Use this file to discover all available pages before exploring further.

Use Cursor’s agent mode together with the Cekura MCP to design evaluators, run them against your voice agents, and triage the results — all without leaving the editor.

Quick Guide

1

Connect Cursor to Cekura

Add the Cekura MCP server to Cursor. Open Cursor Settings → MCP → Add new MCP server (or edit ~/.cursor/mcp.json directly) and paste:
{
  "mcpServers": {
    "cekura": {
      "command": "npx",
      "args": ["mcp-remote", "https://api.cekura.ai/mcp"]
    }
  }
}
On first use Cursor opens a browser to authorize against your Cekura dashboard. For API-key-based auth (project-scoped credentials, shared CI access), see the MCP overview.Verify by asking Cursor’s agent: “List my Cekura agents.”
2

Set up mock data and cleanup hooks

Complex agents depend on database state — users, accounts, sessions, entitlements.
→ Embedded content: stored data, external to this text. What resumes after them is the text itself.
(** ** The high-water marks *)

Lemma size_approx_exact write read :
  read ≤ write → write - read ≤ kQueueCapacityPerProducer → size_approx (u64 write) (u64 read) = write - read.
Proof.
  intros H1 H2. unfold size_approx. cbv zeta.
  assert (u64 (u64 write - u64 read) = write - read) as ->.
  { unfold u64. rewrite <- Zminus_mod. apply u64_id. unfold in_u64, kQueueCapacityPerProducer in *. lia. }
  destruct (Z.ltb_spec kQueueCapacityPerProducer (write - read)); lia.
Qed.

Lemma size_approx_bound write read : 0 ≤ size_approx write read ≤ kQueueCapacityPerProducer.
Proof.
  unfold size_approx. cbv zeta. assert (0 ≤ u64 (write - read)) by (unfold u64; by apply Z.mod_pos_bound).
  unfold kQueueCapacityPerProducer. destruct (Z.ltb_spec 32 (u64 (write - read))); lia.
Qed.

(* the shard with a datagram that its mark may not have seen *)
Definition unmarked (pc : Send) : option nat :=
  match pc with Deactivate i true | Count i true | Depth i => Some i | _ => None end.

(* what waits in the ring of a shard *)
Definition depth_of (p : ProducerShard) : nat := length (stored p) - consumed p.

Definition marks (s : t) : Prop :=
  ∀ i, 0 ≤ max_depth (shards_ s !!! i) ≤ kQueueCapacityPerProducer ∧
    (Z.of_nat (depth_of (shards_ s !!! i)) ≤ max_depth (shards_ s !!! i) ∨
     ∃ tid, unmarked (sending (threads s tid)) = Some i).

Lemma marks_same s s' :
  marks s → (∀ i, max_depth (shards_ s' !!! i) = max_depth (shards_ s !!! i)) →
  (∀ i, (depth_of (shards_ s' !!! i) ≤ depth_of (shards_ s !!! i))%nat) →
  (∀ k, unmarked (sending (threads s' k)) = unmarked (sending (threads s k))) → marks s'.
Proof.
  intros Hm Hd Hq Ht i. rewrite Hd. specialize (Hq i). destruct (Hm i) as [? H]. split; [done|].
  setoid_rewrite Ht. destruct H; [left; lia|by right].
Qed.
Stand up a lightweight webhook server that seeds mock data before a run and listens for Cekura’s post-run webhook to reset the database. This keeps concurrent tests isolated and repeatable.
3

Let Cursor learn the schema

Open your agent’s repo in Cursor and ask the agent to read your tool definitions, prompts, and database schema. Then prompt it to generate scenario coverage through the Cekura MCP — for example: “Read the agent’s tools in src/agent/tools.ts, then create 10 Cekura evaluators covering the most common user flows.”
4

Run the full suite

Kick off all evaluators at once through the MCP: “Run every evaluator on agent X and stream the results.” Cekura executes them concurrently and surfaces pass/fail with full transcripts and traces.
5

Triage with Cursor

Ask Cursor’s agent to pull failing runs and classify them: “Fetch the failures from the last run and tell me which are real bugs vs. flakes.” Because runs are non-deterministic, rerun each failing test 3–4 times and ask Cursor to compute a pass rate. One pass out of four usually points to a prompt or tool-routing bug, not infra.
6

Fix in-place and re-run

Because Cursor has both your codebase and the Cekura MCP in the same context, you can go from failing transcript → suspected prompt or tool bug → edit → re-run the failing evaluator in a single thread.
A good first prompt: “Use the Cekura MCP to list my agents, then read the prompt for the first one and propose 10 workflow evaluators covering the most common user flows.”